А они и не заметили, как он подошел.
И тотчас от соседнего костра подбегал До, бывший купец, и просил, кланяясь:
– Нельзя ли одолжить глоточек? Я отдам вам попозже.
Самый младший Вань отвечал, сияя глазами: – Пей! Мы утолили нашу жажду, глядя вдаль на минувшие сливы.
ХО ЧЖИ ВСТРЕЧАЕТ ЗНАКОМОЕ ЛИЦО
Вань Сяо-ба, Тюремный тигр, попал на каторгу в гору Лишань за то, что попытался помочь одному из своих братьев в постигшей его великой беде. А случилось это так.
Когда кочевники сожгли деревню Ваньцзяцунь, голодная мать продала Сяо-ба в богатый дом. Здесь он сперва был на побегушках у всех прочих слуг, а потом вырос, ничему не научившись, кроме хитростей и уверток, как наесться досыта и избежать колотушек. Слуг в доме было такое число, что многим нечего было делать, лишь сопровождать господина при выездах, потому что чем длиннее свита, тем больше почета господину.
Возможно, что, не имея ни занятий, ни обязанностей, он стал бы беспутным лодырем и игроком в кости, но, тоскуя о своих братьях и товарищах, Сяо-ба крепко помнил детскую игру, которую придумали они в Ваньцзяцуне. Он твердо верил, что братство Отпрысков Дракона существует на самом деле, что, без сомнения, оно все растет и уже вошли в него мальчики из соседних деревень. По ночам, потирая ноющие синяки и шишки, он воображал, какие подвиги совершают его братья, сочинял всевозможные разговоры и правила, представлял себе удивительные встречи и приключения. Постепенно эти мысли заполнили всю его жизнь.

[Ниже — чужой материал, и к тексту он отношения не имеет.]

(* ===== verification/Fibers.v ===== *)
(** * Fibers

    The functions that run a list of requests ([client_ops_fb_cnt_time],
    [_cnt_ops], [_lat], [_cnt_ops_micro], [_cnt_ops_on_crash] and [_cnt_ops_cont] of
    [client.cc], their copies for [ClientCR] in [client_cr.cc]) and the way
    [load_workload] of [ycsb_test.cc] and [client_main] divide the requests among
    fibers.  The clock, the barrier and
    the files of measured latencies are left out.

    A fiber stops when another thread raises [should_stop].  The argument [rounds]
    has one entry for each time the loop finds the flag down: what the operation of
    that round reads of the flag.  [redo] bounds the repetitions followed of an
    insertion that demands to be redone. *)

From S2P Require Import Prelude Mem KvUtils HashTable ServerMM Server Rdma ClientState.
From S2P Require Import Network ClientOps ClientCR RequestFrame Workload.

(** ** Data *)

Record FiberArgs := mkFiberArgs {
  ops_st_idx : Z; ops_num : Z; fiber_coro_id : Z; fiber_num_failed : Z; ops_cnt : Z }.

(** What the fibers need of a client. *)
Record Ops := mkOps {
  o_init_space : Z → Z → M Sys unit;
  o_search : M Sys Z; o_search_on_crash : M Sys Z;
  o_insert : M Sys Z; o_update : M Sys Z; o_delete : M Sys Z }.

Definition client_ops {F : Fabric} (junk : mem) (spin : nat) : Ops :=
  mkOps init_kvreq_space kv_search kv_search_on_crash
    (kv_insert junk spin) (kv_update junk spin) (kv_delete junk spin).

Definition cr_ops {F : Fabric} (junk : mem) (retries : nat) : Ops :=
  mkOps CR.init_kvreq_space CR.kv_search CR.kv_search_on_crash
    (CR.kv_insert junk retries) (CR.kv_update junk retries) (CR.kv_delete junk retries).

(** The variables of a fiber. *)
Record Local := mkLocal {
  num_failed : Z; cnt : Z; fret : Z;
  inserted_key_map : gset string; deleted_key_map : gset string }.
#[global] Instance eta_Local : Eta Local := λ l,
  mkLocal (num_failed l) (cnt l) (fret l) (inserted_key_map l) (deleted_key_map l).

Когда он подрос, то в городе и в окрестных деревнях стал искать и находить несчастных и обиженных, помогать им своей ловкостью, выдумкой или мелкими деньгами, которые нередко у него водились. Когда начинали его благодарить, он отвечал: «Я помог тебе, а ты помоги другому в его горе». Так братство Отпрысков Дракона постепенно ширилось, и уже многие приходили к Сяо-ба за помощью и надеждой. Случайно он встретил на реке Хо Чжи, признал его, напомнил о себе, их детская дружба вспыхнула сильней прежнего, и стали они как родные братья.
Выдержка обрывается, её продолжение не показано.